● Work item
After finding the line with "heard := fun _ _ => false;" in the entries below, retype exactly each line from there through the line with "button of the", including that final line.

--- START ---

(* ===== verification/LockNsp.v ===== *)
(** * Applications for lock namespaces (static/js/apply/locknsplist.js)

    The list of applications, paged by the server, with its batch buttons
    (approve, reject, delete) and the buttons of a row. *)

From S2P Require Import Prelude JsValue Json Browser Logic Contracts Widgets Utils DatePairs Urls Batch.

Definition list_url : string := "/lock/namespace/queryList".

(** ** The table *)

Definition row_buttons (value row : val) (index : Z) : val :=
  let buttonS :=
    row_button "updateOwner" "修改负责人" "updateOwner" (sq (txt row "id")) "修改负责人" "&nbsp;&nbsp;" +:+
    row_button "viewCluster" "集群详情" "viewCluster" (sq (txt row "cluster_id")) "集群详情" "&nbsp;&nbsp;" in
  if loose_eq (field row "status") (int 2) then
    Str (buttonS +:+
         row_button "viewLock" "lock详情" "viewLock"
           (sq (txt row "db_name") +:+ "," +:+ sq (txt row "table_name") +:+ "," +:+
            sq (txt row "cluster_id")) "lock详情" "&nbsp;&nbsp;" +:+
         row_button "viewToken" "查看token" "viewToken"
           (sq (txt row "db_id") +:+ "," +:+ sq (txt row "table_id")) "token详情" "")
  else Str buttonS.

Definition columns (off : Z) : list column :=
  [ checkbox "" "center";
    col "库名" "db_name" "center" "";
    col "表名" "table_name" "center" "";
    col "集群Id" "cluster_id" "center" "";
    col "申请人" "applyer" "center" "";
    formatted (seconds_text off) (col "申请时间" "create_time" "center" "");
    formatted apply_status (col "状态" "status" "center" "");
    formatted row_buttons (col "操作" "操作" "center" "") ].

Definition load (off : Z) : prog unit :=
  server_table "#nspApplyLists" list_url "#nspApplyListsToolbar" (columns off).

(** ** Operations *)

Definition updateOwner (applyId : val) : prog unit :=
  swal (ask "编辑" "修改所属人" "input" false "执行")
    (Fn1 (fun inputValue =>
       if falsy inputValue then swal1 "请先录入该namespace的所属人！" else
       ajax (post "/lock/namespace/update" [("id", applyId); ("applyer", inputValue)])
         (fun data =>
            ok <- code_is data 0 ;;
            msg <- get data "msg" ;;
            if ok then swal3 "更新成功!" msg "success" ;; refresh "#nspApplyLists" list_url
            else swal3 "更新失败" msg "error")
         (failed_res "更新namespace的所属人失败"))).

Definition viewCluster (clusterId : val) : prog unit :=
  ajax (post "/lock/cluster/getInfo" [("clusterId", clusterId)])
    (fun data =>
       ok <- code_is data 0 ;;
       if ok then
         c <- get data "data" ;;
         innerhtml <- cluster_html c ;;
         swal (SwalOpts "集群详情" (Str innerhtml) "" true false "#AEDEF4" "OK" true) NoFn
       else msg <- get data "msg" ;; swal3 "查询失败" msg "error")
    (failed_res "查询失败").

Definition viewLock (dbName tableName clusterId : val) : prog unit :=
  goto ("/page/lock/viewLock?clusterId=" +:+ to_str clusterId +:+ "&dbName=" +:+ to_str dbName +:+
        "&tableName=" +:+ to_str tableName).

Definition viewToken (dbId tableId : val) : prog unit :=
  ajax (post "/lock/client/getToken" [("dbId", dbId); ("tableId", tableId)])
    (fun data =>
       ok <- code_is data 0 ;;
       if ok then token <- get data "data" ;; swal3 "客户端token" token "success"
       else msg <- get data "msg" ;; swal3 "获取token失败！" msg "warning")
    (failed "获取token失败！" "请联系管理员!").

(** Reports, and loads the list again after a success. *)
Definition report_refresh (ok_title ok_text fail_title : string) (data : val) : prog unit :=
  ok <- code_is data 0 ;;
  if ok then swal3 ok_title (Str ok_text) "success" ;; refresh "#nspApplyLists" list_url
  else msg <- get data "msg" ;; swal3 fail_title msg "error".

Definition auditNsp_send (ids : list val) : prog unit :=
  ajax (post "/lock/namespace/audit" [("ids", json (Arr ids)); ("status", int 2)])
    (report_refresh "审批成功！" "审批成功!" "审批失败！")
    (failed "审批失败！" "请联系管理员!").

Definition auditNsp : prog unit :=
  batch "#nspApplyLists" (not_status 1)
    ("审批申请", "请选择要审批的申请记录") ("审批申请", "请选择待审核状态的申请记录")
    (warn "审批操作" "通过") auditNsp_send.

Definition rejectNsp_send (ids : list val) : prog unit :=
  ajax (post "/lock/namespace/audit" [("ids", json (Arr ids)); ("status", int 3)])
    (report_refresh "驳回成功！" "驳回成功!" "驳回失败！")
    (failed "驳回失败！" "请联系管理员!").

Definition rejectNsp : prog unit :=
  batch "#nspApplyLists" (above_status 1)
    ("驳回申请", "请选择要驳回的申请记录") ("驳回申请", "请选择待审核状态的申请记录")
    (warn "驳回操作" "驳回") rejectNsp_send.

Definition applyNsp : prog unit := goto "/page/lock/applyNamespace".

Definition deleteNsp_send (ids : list val) : prog unit :=
  ajax (post "/lock/namespace/delete" [("ids", json (Arr ids))])
    (fun data =>
       ok <- code_is data 0 ;;
       msg <- get data "msg" ;;
       if ok then swal3 "删除成功！" msg "success" ;; refresh "#nspApplyLists" list_url
       else swal3 "删除失败！" msg "error")
    (failed "删除失败！" "请联系管理员!").

Definition deleteNsp : prog unit :=
  batch "#nspApplyLists" (is_status 2)
    ("驳回申请", "请选择要驳回的申请记录") ("删除", "请选择待审核、驳回状态的记录操作")
    (warn "删除操作" "确认") deleteNsp_send.

(** ** The page *)

Inductive action : Type :=
| AResponse (res : val)
| AUpdateOwner (applyId : val) | AViewCluster (clusterId : val)
| AViewLock (dbName tableName clusterId : val) | AViewToken (dbId tableId : val)
| AAudit | AReject | AApply | ADelete.

Definition handler (a : action) : prog unit :=
  match a with
  | AResponse res => table_response "#nspApplyLists" "" res
  | AUpdateOwner id => updateOwner id
  | AViewCluster id => viewCluster id
  | AViewLock d t c => viewLock d t c
  | AViewToken d t => viewToken d t
  | AAudit => auditNsp
  | AReject => rejectNsp
  | AApply => applyNsp
  | ADelete => deleteNsp
  end.

Definition lock_page (off : Z) : page :=
  {| p_action := action; p_load := load off; p_handler := handler |}.

Definition changes (url : string) : list string :=
  if String.eqb url "/lock/namespace/update" then ["编辑"]
  else if String.eqb url "/lock/namespace/audit" then ["审批操作"; "驳回操作"]
  else if String.eqb url "/lock/namespace/delete" then ["删除操作"]
  else [].

(** The details of a cluster are reported only if the answer carries them. *)
Definition lock_policy : policy := {|
  guard := changes;
  burst := 1;
  follow_up := 0;
  watched := fun r res =>
    posts r && readable res &&
    match res with
    | Success d => negb (String.eqb (r_url r) "/lock/cluster/getInfo") || is_object (field d "data")
    | _ => true
    end;
  heard := fun _ _ => false;
  verdict := fun _ => code_zero
|}.

Lemma lock_handler_promises a :
  wp (promises lock_policy) (handler a) [] (ends (promises lock_policy) PAct).
Proof. destruct a; cbn [handler]; promised. Qed.

#[export] Instance lock_page_promising off : Promising (lock_page off) lock_policy.
Proof. split; [|apply lock_handler_promises]. apply loads_promises. cbn [p_load lock_page]. loaded. Qed.

(** ** Theorems *)

(** On the list of lock namespaces, in every reachable state: changing an
    owner, approving, rejecting and deleting are requested only by the confirm
    button of the dialog that asked for it; one button sends at most one
    request and cancelling none; readable answers are always shown, and success
    only after code 0. *)
Theorem lock_page_safe off E w ev :
  reachable E (lock_page off) w -> safe_step lock_policy E (lock_page off) w ev.
Proof. apply reachable_safe_step. Qed.

Definition two_pending : list val := [apply_row 1 1 true; apply_row 2 2 false; apply_row 3 1 true].
Definition lock_session (evs : list (event action)) : world :=
  session offline (lock_page 0) [] (Act (AResponse (apply_answer two_pending)) :: evs).

Lemma lock_page_safe_witness :
  safe_step lock_policy offline (lock_page 0) (lock_session [Act AAudit]) (Confirm "").
Proof. apply (lock_page_safe 0 offline), reachable_session. Defined.

Definition audit_request (status : Z) (ids : val) : request :=
  post "/lock/namespace/audit" [("ids", ids); ("status", int status)].
Definition delete_request (ids : val) : request := post "/lock/namespace/delete" [("ids", ids)].

(** The batch buttons of the lock namespaces: approving takes only
    applications that are waiting (status 1), rejecting only those not above 1,
    deleting only those not approved; a selection that breaks the rule, or an
    empty one, ends in an error message and no request; otherwise the confirmed
    request carries a JSON text that decodes to exactly the selected ids, with
    the status of the operation. *)
Theorem lock_batches off E w t input :
  w_tables w !! "#nspApplyLists" = Some t ->
  clean (Arr (pluck "id" (selected_rows t))) = true ->
  batch_outcome E (lock_page off) w AAudit input (selected_rows t) (not_status 1)
    ("审批申请", "请选择要审批的申请记录") ("审批申请", "请选择待审核状态的申请记录")
    (warn "审批操作" "通过") (audit_request 2) /\
  batch_outcome E (lock_page off) w AReject input (selected_rows t) (above_status 1)
    ("驳回申请", "请选择要驳回的申请记录") ("驳回申请", "请选择待审核状态的申请记录")
    (warn "驳回操作" "驳回") (audit_request 3) /\
  batch_outcome E (lock_page off) w ADelete input (selected_rows t) (is_status 2)
    ("驳回申请", "请选择要驳回的申请记录") ("删除", "请选择待审核、驳回状态的记录操作")
    (warn "删除操作" "确认") delete_request.
Proof. intros Ht Hc. split_ands; (eapply batch_news; [reflexivity|exact Ht|exact Hc|done..]). Qed.

Lemma lock_batches_witness :
  batch_outcome offline (lock_page 0) (lock_session []) AAudit "" [apply_row 1 1 true; apply_row 3 1 true]
    (not_status 1)
    ("审批申请", "请选择要审批的申请记录") ("审批申请", "请选择待审核状态的申请记录")
    (warn "审批操作" "通过") (audit_request 2).
Proof.
  apply (lock_batches 0 offline (lock_session []) (Table "" two_pending) "");
    vm_compute; reflexivity.
Defined.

--- END ---

● Answer below
  heard := fun _ _ => false;
  verdict := fun _ => code_zero
|}.

Lemma lock_handler_promises a :
  wp (promises lock_policy) (handler a) [] (ends (promises lock_policy) PAct).
Proof. destruct a; cbn [handler]; promised. Qed.

#[export] Instance lock_page_promising off : Promising (lock_page off) lock_policy.
Proof. split; [|apply lock_handler_promises]. apply loads_promises. cbn [p_load lock_page]. loaded. Qed.

(** ** Theorems *)

(** On the list of lock namespaces, in every reachable state: changing an
    owner, approving, rejecting and deleting are requested only by the confirm
    button of the dialog that asked for it; one button sends at most one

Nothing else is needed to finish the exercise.